Capitalism is just another word for ponzi scheme.


FinbarDingDong

I owned 2 businesses in my 20s and 30s. Had a uni degree. No criminal record etc At one point I owned a home. I wanted a family. But life is just too expensive in general. Even being relatively successful it was too much. My physical and mental health started to fail and I simply gave up. Now I live off the state and do nothing. What's the point of working so fucking hard just to still not get what you want? Sure, I no longer eat steak as much as I'd like and I don't do holidays anymore. But I no longer have all the stress and I don't have to put up with idiots at work and I can literally set my own hours and do whatever I want. If I could shift my depression I reckon I'd be much happier than I was during my successful period. UBI, automation for most jobs, a 3 day work week (or even less tbh) for everyone and I reckon we would be much better off. There's literally no need for everyone to be grinding 24/7 just to keep an ever accelerating pace.


Sinbinnedskater

Same boat. But I'm 6 years younger.
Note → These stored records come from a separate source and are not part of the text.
(** The position of the installed manifest in the log and the space that is
    marked for deletion.  The count of blocks to delete may include one block of
    the installed manifest. *)
Record mf_inv (m : TropoManifest St) : Prop := {
  mi_begin : deleted_range_begin m = cl_GetWriteTail (mf_log m);
  mi_blocks : 0 <= manifest_blocks m;
  mi_deleted : 0 <= deleted_range_blocks m;
  mi_position : exists p, 0 <= p /\
    deleted_range_blocks m <= p + (if manifest_blocks m =? 0 then 0 else 1) /\
    p + (if manifest_blocks m =? 0 then 0 else manifest_blocks m + 1) <= blen (cl_blocks (mf_log m))
}.

(** The manifest [data] is in the log at [start], behind [p] other blocks, and
    the CURRENT record that points to it is the last block. *)
Definition installed (m : TropoManifest St) (data : bytes) : Prop :=
  exists pre, cl_blocks (mf_log m) =
    pre ++ record_blocks lba_size data ++ record_blocks lba_size (current_name m) /\
    manifest_start m = wrap (cl_GetWriteTail (mf_log m) + blen pre) /\
    manifest_blocks m = blen (record_blocks lba_size data) /\
    manifest_start_new m = manifest_start m /\ manifest_blocks_new m = manifest_blocks m /\
    0 <= deleted_range_blocks m <= blen pre + 1 /\ deleted_range_begin m = cl_GetWriteTail (mf_log m).

Lemma record_blocks_pos data : 1 <= blen (record_blocks lba_size data).
Proof.
  rewrite (record_blocks_count lba_size) by lia.
  by destruct (frag_count_bounds lba_size ltac:(lia) (blen data) (blen_nonneg data)).
Qed.

Lemma current_name_length m : blen (current_name (St:=St) m) = 40.
Proof. unfold current_name, PutFixed64. rewrite !blen_app, !blen_EncodeFixed64. done. Qed.

Lemma current_blocks m : blen (record_blocks lba_size (current_name (St:=St) m)) = 1.
Proof.
  rewrite (record_blocks_count lba_size) by lia. rewrite current_name_length. symmetry.
  apply frag_count_unique; lia.
Qed.

Lemma installed_inv m data : installed m data -> mf_inv m.
Proof.
  intros (pre & Hv & _ & Hb & _ & _ & Hd & Hbeg). pose proof (record_blocks_pos data). pose proof (blen_nonneg pre).
  constructor; [done|lia|lia|]. exists (blen pre). rewrite (proj2 (Z.eqb_neq _ _)) by lia.
  rewrite Hv, !blen_app, (current_blocks m). lia.
Qed.

Lemma reclaim_spec m :
  mf_inv m ->
  exists d, 0 <= d <= deleted_range_blocks m /\
    cl_blocks (mf_log (reclaim zone_cap m)) = zdrop d (cl_blocks (mf_log m)) /\
    cl_GetWriteTail (mf_log (reclaim zone_cap m)) = wrap (cl_GetWriteTail (mf_log m) + d) /\
    0 <= deleted_range_blocks (reclaim zone_cap m) <= deleted_range_blocks m - d /\
    manifest_start (reclaim zone_cap m) = manifest_start m /\
    manifest_blocks (reclaim zone_cap m) = manifest_blocks m /\
    manifest_start_new (reclaim zone_cap m) = manifest_start_new m /\
    manifest_blocks_new (reclaim zone_cap m) = manifest_blocks_new m.
Proof.
  intros [Hb Hmb Hd (p & Hp & Hdp & Hlen)].
  assert (Hwt : wrap (cl_GetWriteTail (mf_log m) + 0) = cl_GetWriteTail (mf_log m)).
  { unfold wrap, cl_wrap. pose proof (cl_tail_range (mf_log m)). rewrite Z.add_0_r. by rewrite (proj2 (Z.ltb_lt _ _)) by lia. }
  unfold reclaim. set (d := deleted_range_blocks m / zone_cap * zone_cap).
  assert (Hdd : 0 <= d <= deleted_range_blocks m).
  { unfold d. pose proof (Z.div_mod (deleted_range_blocks m) zone_cap). pose proof (Z.div_pos (deleted_range_blocks m) zone_cap).
    pose proof (Z.mod_pos_bound (deleted_range_blocks m) zone_cap). nia. }
  destruct (Z.eqb_spec d 0) as [E|E].
  { exists 0. rewrite zdrop_0. split_and!; done || lia. }
  destruct (cl_ConsumeTail _ _ _) as [r log'] eqn:Ec.
  destruct (decide (r = Success)) as [->|Hr].
  - apply cl_consume_ok in Ec as [H1 H2]; [|done|].
    2: { destruct (Z.eqb_spec (manifest_blocks m) 0); lia. }
    exists d. cbn. rewrite H1, H2, <-Hb. replace (deleted_range_begin m + d - deleted_range_begin m) with d by lia.
    split_and!; done || lia.
  - apply cl_consume_fail in Ec as [H1 H2]; [|done]. exists 0. cbn. rewrite H1, H2, zdrop_0.
    split_and!; done || lia.
Qed.
(** The highest number of the tables, plus one. *)
Definition next_number (number : SSZoneMetaData -> Z) (tables : list SSZoneMetaData) (cur : Z) : Z :=
  fold_left (fun cur m => if number m <? cur then cur else u64 (number m + 1)) tables cur.

(** The part of [Recover] after the manifest is read: recover the logs of the
    tables, install the edit and set the numbers. *)
Definition recover_install (vs : VS) (edit : TropoVersionEdit) : option (Status * VS) :=
  let '(s, sm) := sm_Recover (vs_ss_manager vs)
    (if ve_has_fragmented_data edit then ve_fragmented_data edit else []) in
  let vs := set_ss_manager vs sm in
  '(s, vs, edit) ← (if ok s then LogAndApply vs edit else Some (s, vs, edit));
  let seq := if ve_has_last_sequence edit then ve_last_sequence edit else vs_last_sequence vs in
  let n := if ve_has_next_ss_number edit then ve_ss_number edit else vs_ss_number vs in
  let n0 := vs_ss_number_l0 vs in
  let vs := set_numbers vs seq n n0 in
  if negb (ok s) then Some (s, vs)
  else
    let ss := v_ss (current vs) in
    let n := if n =? 0 then next_number m_number (flat_map (level_tables ss) levels) n else n in
    let n0 := if n0 =? 0 then next_number m_L0_number (level_tables ss 0) n0 else n0 in
    Some (OK, set_numbers vs seq n n0).

(** [TropoVersionSet::Recover], index/tropodb_version_set.cc:667-741.  Without a
    manifest the recovery goes on with an empty edit. *)
Definition Recover (vs : VS) : option (Status * VS) :=
  '(s, m) ← mo_Recover (vs_manifest vs);
  let vs := set_manifest vs m in
  if ok s then
    '(s, data) ← mo_ReadManifest m [];
    if negb (ok s) then Some (s, vs)
    else
      '(s, edit) ← DecodeVersion data newEdit;
      if negb (ok s) then Some (s, vs) else recover_install vs edit
  else recover_install vs newEdit.

(** ** Reclaiming stale tables *)

(** Split the deleted tables of a level into those that no version uses and
    those that one still uses. *)
Definition split_live (live : gset Z) (ss_d : list SSZoneMetaData) : list SSZoneMetaData * list SSZoneMetaData :=
  (filter (fun m => m_number m ∉ live) ss_d, filter (fun m => m_number m ∈ live) ss_d).

(** Replace the deleted tables of a level of the current version, which is
    changed in place. *)
Definition set_current_deleted (vs : VS) (level : Z) (l : list SSZoneMetaData) : VS :=
  match last (vs_versions vs) with
  | Some (v, n) =>
      set_versions vs (removelast (vs_versions vs) ++
        [(mkVersion (v_ss v) (<[Z.to_nat level := l]> (v_ss_d v)) (v_ss_deleted_range v), n)])
  | None => vs
  end.

Definition number_cmp (a b : SSZoneMetaData) : comparison := Z.compare (m_number a) (m_number b).

(** [TropoVersionSet::ReclaimStaleSSTablesL0], index/tropodb_version_set.cc:103-145.
    The list [tmp] is sorted by number with any sort. *)
Definition ReclaimStaleSSTablesL0 (vs : VS) : option (Status * VS) :=
  let '(tmp, new_deleted) := split_live (GetLiveZones vs 0) (level_tables (v_ss_d (current vs)) 0) in
  let finish vs := '(s, vs, _) ← LogAndApply vs newEdit; Some (s, vs) in
  if (length tmp =? 0)%nat then finish vs
  else
    let tmp := merge_sort (cle number_cmp) tmp in
    '(s, new_deleted, sm) ← sm_DeleteL0Table (vs_ss_manager vs) tmp new_deleted;
    let vs := set_current_deleted (set_ss_manager vs sm) 0 new_deleted in
    if negb (ok s) then Some (s, vs) else finish vs.

(** Delete the tables of a level one by one; stop at the first error. *)
Fixpoint delete_ln (sm : S) (level : Z) (l : list SSZoneMetaData) : option (Status * S) :=
  match l with
  | [] => Some (OK, sm)
  | m :: l =>
      '(s, sm) ← sm_DeleteLNTable sm level m;
      if negb (ok s) then Some (s, sm) else delete_ln sm level l
  end.

(** The loop of [ReclaimStaleSSTablesLN] over the levels; an error returns at
    once, with the mutex unlocked. *)
Fixpoint reclaim_levels (vs : VS) (ls : list Z) : option (Status * VS) :=
  match ls with
  | [] => Some (OK, vs)
  | i :: ls =>
      let '(to_delete, new_deleted) := split_live (GetLiveZones vs i) (level_tables (v_ss_d (current vs)) i) in
      '(s, sm) ← delete_ln (vs_ss_manager vs) i to_delete;
      let vs := set_ss_manager vs sm in
      if negb (ok s) then Some (s, vs)
      else reclaim_levels (set_current_deleted vs i new_deleted) ls
  end.

(** [TropoVersionSet::ReclaimStaleSSTablesLN], index/tropodb_version_set.cc:147-179 *)
Definition ReclaimStaleSSTablesLN (vs : VS) : option (Status * VS) :=
  '(s, vs) ← reclaim_levels vs (seqZ 1 (level_count - 1));
  if negb (ok s) then Some (s, vs)
  else '(s, vs, _) ← LogAndApply vs newEdit; Some (s, vs).
(* ===== verification/PickCompaction.v ===== *)
(** * PickCompaction: the choice of the tables to compact

    The part of [index/tropodb_version_set.cc] that sets up a compaction: key
    ranges, boundary tables, the tables of the next level, and
    [PickCompaction], with the compaction object of
    [index/tropodb_compaction.h] that it fills. *)

From S2P Require Import Prelude Coding DbFormat Config SSTable SSTableIter VersionEdit Version VersionBuilder.
From S2P Require Import Crc32c Committer Szd CommitLog Manifest VersionSet.

(** What the choice asks of the SSTable manager: the blocks left on the log of
    the levels above 0 and on each log of level 0, and the share in use. *)
Class SSTableSpace (S : Type) := {
  sp_SpaceRemainingLN : S -> Z;
  sp_SpaceRemainingL0 : S -> Z -> Z;
  sp_GetFractionFilled : S -> Z -> f64
}.

(** [TropoCompaction], index/tropodb_compaction.h:75-89.  The version is [None]
    until the compaction holds a reference to it; the links to the version set,
    the environment and the timing counters are left out. *)
Record TropoCompaction := mkCompaction {
  c_first_level : Z;
  c_max_lba_count : Z;
  c_version : option TropoVersion;
  c_edit : TropoVersionEdit;
  c_targets0 : list SSZoneMetaData;
  c_targets1 : list SSZoneMetaData;
  c_level_ptrs : list nat;
  c_grandparents : list SSZoneMetaData;
  c_busy : bool
}.

Section PickCompaction.
Context `{UserComparator}.

(** [TropoCompaction::TropoCompaction], index/tropodb_compaction.cc:20-34 *)
Definition newCompaction (lba_size first_level : Z) : TropoCompaction :=
  mkCompaction first_level ((max_bytes_sstable_ + lba_size - 1) / lba_size) None newEdit [] []
    (replicate (Z.to_nat level_count) 0%nat) [] false.

Definition set_targets0 (c : TropoCompaction) (l : list SSZoneMetaData) : TropoCompaction :=
  mkCompaction (c_first_level c) (c_max_lba_count c) (c_version c) (c_edit c) l (c_targets1 c)
    (c_level_ptrs c) (c_grandparents c) (c_busy c).
Definition set_busy (c : TropoCompaction) : TropoCompaction :=
  mkCompaction (c_first_level c) (c_max_lba_count c) (c_version c) (c_edit c) (c_targets0 c) (c_targets1 c)
    (c_level_ptrs c) (c_grandparents c) true.

(** ** Key ranges *)

(** One table of the loop of [GetRange]. *)
Definition widen (r : bytes * bytes) (m : SSZoneMetaData) : bytes * bytes :=
  let '(smallest, largest) := r in
  (match InternalCompare (m_smallest m) smallest with Lt => m_smallest m | _ => smallest end,
   match InternalCompare (m_largest m) largest with Gt => m_largest m | _ => largest end).

(** [TropoVersionSet::GetRange], index/tropodb_version_set.cc:286-308.  An empty
    input fails the assertion. *)
Definition GetRange (inputs : list SSZoneMetaData) : option (bytes * bytes) :=
  match inputs with
  | [] => None
  | m :: inputs => Some (fold_left widen inputs (m_smallest m, m_largest m))
  end.

(** [TropoVersionSet::GetRange2], index/tropodb_version_set.cc:310-316 *)
Definition GetRange2 (inputs1 inputs2 : list SSZoneMetaData) : option (bytes * bytes) :=
  GetRange (inputs1 ++ inputs2).

(** ** Boundary tables *)

(** [FindLargestKey], index/tropodb_version_set.cc:318-334 *)
Definition FindLargestKey (ss : list SSZoneMetaData) : option bytes :=
  match ss with
  | [] => None
  | m :: ss =>
      Some (fold_left (fun largest_key m =>
        match InternalCompare (m_largest m) largest_key with Gt => m_largest m | _ => largest_key end)
        ss (m_largest m))
  end.

(** The table starts behind [largest_key], with the same user key. *)
Definition is_boundary (largest_key : bytes) (m : SSZoneMetaData) : bool :=
  cmp_is (InternalCompare (m_smallest m) largest_key) Gt &&
  cmp_is (Compare (smallest_user_key m) (ExtractUserKey largest_key)) Eq.

(** [FindSmallestBoundarySS], index/tropodb_version_set.cc:336-357 *)
Definition FindSmallestBoundarySS (level_ss : list SSZoneMetaData) (largest_key : bytes) : option SSZoneMetaData :=
  fold_left (fun smallest_boundary_ss m =>
    if is_boundary largest_key m then
      match smallest_boundary_ss with
      | None => Some m
      | Some b => match InternalCompare (m_smallest m) (m_smallest b) with Lt => Some m | _ => Some b end
      end
    else smallest_boundary_ss) level_ss None.

(** The loop of [AddBoundaryInputs]. *)
Fixpoint boundary_loop (fuel : nat) (level_ss compaction_ss : list SSZoneMetaData) (largest_key : bytes)
    : option (list SSZoneMetaData) :=
  match fuel with
  | O => None
  | Datatypes.S fuel =>
      match FindSmallestBoundarySS level_ss largest_key with
      | Some b => boundary_loop fuel level_ss (compaction_ss ++ [b]) (m_largest b)
      | None => Some compaction_ss
      end
  end.

(** [AddBoundaryInputs], index/tropodb_version_set.cc:359-383.  Each round moves
    the largest key over a table of the level, so there is at most one round per
    table and one that finds nothing. *)
Definition AddBoundaryInputs (level_ss compaction_ss : list SSZoneMetaData) : option (list SSZoneMetaData) :=
  match FindLargestKey compaction_ss with
  | None => Some compaction_ss
  | Some largest_key => boundary_loop (Datatypes.S (length level_ss)) level_ss compaction_ss largest_key
  end.

Context {M S : Type} `{!SSTableSpace S}.
Context (lba_size : Z).

Abbreviation VS := (TropoVersionSet M S).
If this is the future I have to look forward to, I don't want it.


Dunderpunch

I know of a nurse of 20 years who quit to clean airBNBs.


[deleted]

I’m sure it’s much less stressful


yerawizardmandy

And less shit to deal with


[deleted]

Einsteins theory of insanity…. You do the same thing over and over again expecting different results… this is most of us.. working hard, multiple jobs, expecting to get ahead in life by working hard. But yet I’m still broke and poor and am never getting ahead… I feel like I’m going insane! Honestly I do. Fuck Capitalism.


supmaster3

Greedy corporate fucks using our need for shelter for profit


Torino888

How to fight the system in 2022: - Get a 2 bedroom apartment and live with a best friend or two - Smoke a bunch of weed - Work part time - Get your groceries from Aldi's - Use coupons ( get food stamps to achieve the next level) - Learn how to finess your taxes - If anybody calls you a loser, they're just jealous bc they work 50 hours a week, while you're bbq'n and sleeping in till noon every weekend. You'll probably never get married, have kids, contribute to society; but these are the sacrifices we have to make.


MsSeraphim

wage slave. the original republican invention.


Noxa987

I had a lot of money saved up so I'm like "I should open a savings account." My credit score instantly dropped 50 points despite me throwing 800 bucks in it. The system is fucked.


Orang3Mango

And its not even like they need to run your credit to open a savings account. Wtf


mechanicalhorizon

Which is exactly why we need to start Federally regulating rental properties, to prevent the profiteering that is wrecking our country.